Problem: Each line in these records that contains "measuring" counts once. Give the number only.

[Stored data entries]
+--
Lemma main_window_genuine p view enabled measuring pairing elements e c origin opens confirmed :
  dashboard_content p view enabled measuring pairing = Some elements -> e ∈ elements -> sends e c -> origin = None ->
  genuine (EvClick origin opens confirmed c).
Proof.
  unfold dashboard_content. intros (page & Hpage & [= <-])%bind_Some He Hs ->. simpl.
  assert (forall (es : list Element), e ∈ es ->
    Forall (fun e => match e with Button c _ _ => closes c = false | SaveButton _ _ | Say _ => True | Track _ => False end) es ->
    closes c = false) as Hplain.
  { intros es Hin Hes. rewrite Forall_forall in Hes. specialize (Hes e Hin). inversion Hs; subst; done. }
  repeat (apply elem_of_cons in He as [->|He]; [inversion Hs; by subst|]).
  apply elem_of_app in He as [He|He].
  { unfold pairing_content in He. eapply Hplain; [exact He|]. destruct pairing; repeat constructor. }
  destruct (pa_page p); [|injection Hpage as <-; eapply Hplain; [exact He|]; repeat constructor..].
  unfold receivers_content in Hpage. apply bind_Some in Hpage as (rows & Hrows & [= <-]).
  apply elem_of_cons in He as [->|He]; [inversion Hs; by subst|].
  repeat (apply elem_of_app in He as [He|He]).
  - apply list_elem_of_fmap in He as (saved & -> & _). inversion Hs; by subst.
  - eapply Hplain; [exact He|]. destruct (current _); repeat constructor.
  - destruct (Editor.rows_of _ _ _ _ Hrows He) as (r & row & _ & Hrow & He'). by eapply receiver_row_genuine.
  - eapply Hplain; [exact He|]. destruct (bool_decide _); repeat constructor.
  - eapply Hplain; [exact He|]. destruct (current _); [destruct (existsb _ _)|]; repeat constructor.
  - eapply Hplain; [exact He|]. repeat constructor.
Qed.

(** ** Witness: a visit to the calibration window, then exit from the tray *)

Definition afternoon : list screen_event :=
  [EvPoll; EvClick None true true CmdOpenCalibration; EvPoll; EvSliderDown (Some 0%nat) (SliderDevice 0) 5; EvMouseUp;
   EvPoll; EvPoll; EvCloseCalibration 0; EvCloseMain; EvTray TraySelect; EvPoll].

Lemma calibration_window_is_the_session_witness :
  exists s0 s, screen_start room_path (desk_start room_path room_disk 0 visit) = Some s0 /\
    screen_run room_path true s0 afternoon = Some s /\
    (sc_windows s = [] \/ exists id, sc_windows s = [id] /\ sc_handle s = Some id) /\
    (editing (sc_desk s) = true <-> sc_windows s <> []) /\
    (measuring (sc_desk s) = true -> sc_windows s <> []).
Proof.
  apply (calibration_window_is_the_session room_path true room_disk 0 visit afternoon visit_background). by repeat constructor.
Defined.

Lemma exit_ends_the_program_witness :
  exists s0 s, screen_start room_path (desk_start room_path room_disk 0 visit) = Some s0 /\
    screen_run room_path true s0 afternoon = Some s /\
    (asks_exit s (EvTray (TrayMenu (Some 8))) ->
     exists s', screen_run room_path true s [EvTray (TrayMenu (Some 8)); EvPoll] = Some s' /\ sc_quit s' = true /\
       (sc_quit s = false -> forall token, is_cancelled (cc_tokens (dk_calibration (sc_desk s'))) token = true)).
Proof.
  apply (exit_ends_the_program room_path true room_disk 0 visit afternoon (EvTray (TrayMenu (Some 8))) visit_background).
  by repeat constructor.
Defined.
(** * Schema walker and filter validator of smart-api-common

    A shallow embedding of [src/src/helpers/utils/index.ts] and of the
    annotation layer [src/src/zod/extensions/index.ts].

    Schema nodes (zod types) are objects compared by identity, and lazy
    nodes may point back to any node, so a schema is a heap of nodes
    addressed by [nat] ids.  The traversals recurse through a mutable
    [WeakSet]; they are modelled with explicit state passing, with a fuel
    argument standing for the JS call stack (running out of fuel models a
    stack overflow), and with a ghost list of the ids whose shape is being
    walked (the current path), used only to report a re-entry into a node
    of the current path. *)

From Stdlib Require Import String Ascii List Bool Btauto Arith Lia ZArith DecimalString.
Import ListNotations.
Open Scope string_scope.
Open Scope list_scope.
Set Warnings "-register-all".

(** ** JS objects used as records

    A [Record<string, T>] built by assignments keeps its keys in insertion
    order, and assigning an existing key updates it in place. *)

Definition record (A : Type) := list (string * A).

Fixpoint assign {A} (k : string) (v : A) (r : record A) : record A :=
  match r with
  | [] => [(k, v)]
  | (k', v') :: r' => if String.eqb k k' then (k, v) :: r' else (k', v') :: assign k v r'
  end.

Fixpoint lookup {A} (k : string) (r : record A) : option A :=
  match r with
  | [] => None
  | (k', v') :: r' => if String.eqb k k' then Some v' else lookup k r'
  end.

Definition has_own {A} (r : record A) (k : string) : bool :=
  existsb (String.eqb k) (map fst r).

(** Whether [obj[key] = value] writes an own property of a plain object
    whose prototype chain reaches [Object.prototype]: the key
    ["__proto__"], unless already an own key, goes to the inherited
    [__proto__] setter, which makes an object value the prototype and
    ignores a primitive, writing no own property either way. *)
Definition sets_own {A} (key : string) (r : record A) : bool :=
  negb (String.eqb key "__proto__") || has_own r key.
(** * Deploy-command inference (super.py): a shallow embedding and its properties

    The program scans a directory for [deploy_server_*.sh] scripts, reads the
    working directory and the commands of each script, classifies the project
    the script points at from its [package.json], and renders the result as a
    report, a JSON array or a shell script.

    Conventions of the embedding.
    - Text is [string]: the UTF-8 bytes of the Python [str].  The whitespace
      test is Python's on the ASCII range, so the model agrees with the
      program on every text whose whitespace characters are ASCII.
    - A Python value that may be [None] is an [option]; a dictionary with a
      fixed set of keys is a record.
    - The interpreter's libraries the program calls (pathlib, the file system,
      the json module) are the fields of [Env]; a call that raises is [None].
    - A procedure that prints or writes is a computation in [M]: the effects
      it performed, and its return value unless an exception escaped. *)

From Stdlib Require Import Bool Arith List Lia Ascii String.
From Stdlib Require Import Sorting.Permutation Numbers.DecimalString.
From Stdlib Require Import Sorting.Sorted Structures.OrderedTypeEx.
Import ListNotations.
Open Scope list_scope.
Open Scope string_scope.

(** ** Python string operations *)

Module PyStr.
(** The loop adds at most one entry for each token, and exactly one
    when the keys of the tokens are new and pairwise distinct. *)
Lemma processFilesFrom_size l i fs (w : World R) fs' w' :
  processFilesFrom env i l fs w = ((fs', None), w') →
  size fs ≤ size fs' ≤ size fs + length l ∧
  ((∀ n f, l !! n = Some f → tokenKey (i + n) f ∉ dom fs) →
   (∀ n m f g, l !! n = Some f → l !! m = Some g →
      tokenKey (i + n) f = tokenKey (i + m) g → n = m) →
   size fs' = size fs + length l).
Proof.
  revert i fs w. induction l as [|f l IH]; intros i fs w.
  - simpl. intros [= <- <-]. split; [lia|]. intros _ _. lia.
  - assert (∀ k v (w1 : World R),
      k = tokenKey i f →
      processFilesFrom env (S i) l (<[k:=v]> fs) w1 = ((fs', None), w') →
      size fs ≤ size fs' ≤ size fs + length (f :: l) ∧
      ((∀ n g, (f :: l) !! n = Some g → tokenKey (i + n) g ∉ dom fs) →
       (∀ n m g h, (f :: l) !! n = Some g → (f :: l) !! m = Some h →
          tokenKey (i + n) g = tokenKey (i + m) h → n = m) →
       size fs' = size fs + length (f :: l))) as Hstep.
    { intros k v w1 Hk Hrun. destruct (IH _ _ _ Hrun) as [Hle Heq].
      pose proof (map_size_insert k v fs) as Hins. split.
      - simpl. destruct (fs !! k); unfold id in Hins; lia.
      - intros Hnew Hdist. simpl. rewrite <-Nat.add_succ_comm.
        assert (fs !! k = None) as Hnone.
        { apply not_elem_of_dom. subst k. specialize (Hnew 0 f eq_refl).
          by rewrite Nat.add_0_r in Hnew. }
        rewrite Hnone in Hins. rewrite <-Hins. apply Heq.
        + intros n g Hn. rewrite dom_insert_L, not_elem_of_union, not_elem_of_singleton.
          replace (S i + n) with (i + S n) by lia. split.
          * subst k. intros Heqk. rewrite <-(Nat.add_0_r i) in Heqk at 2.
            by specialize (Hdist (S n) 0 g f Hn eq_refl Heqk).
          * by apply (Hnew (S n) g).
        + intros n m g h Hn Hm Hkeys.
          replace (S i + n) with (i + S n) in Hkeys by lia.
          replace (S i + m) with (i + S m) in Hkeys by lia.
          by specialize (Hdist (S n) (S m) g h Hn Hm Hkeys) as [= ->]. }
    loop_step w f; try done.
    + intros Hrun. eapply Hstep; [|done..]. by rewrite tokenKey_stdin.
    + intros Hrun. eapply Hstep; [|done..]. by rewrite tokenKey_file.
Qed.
+--
Your response: 3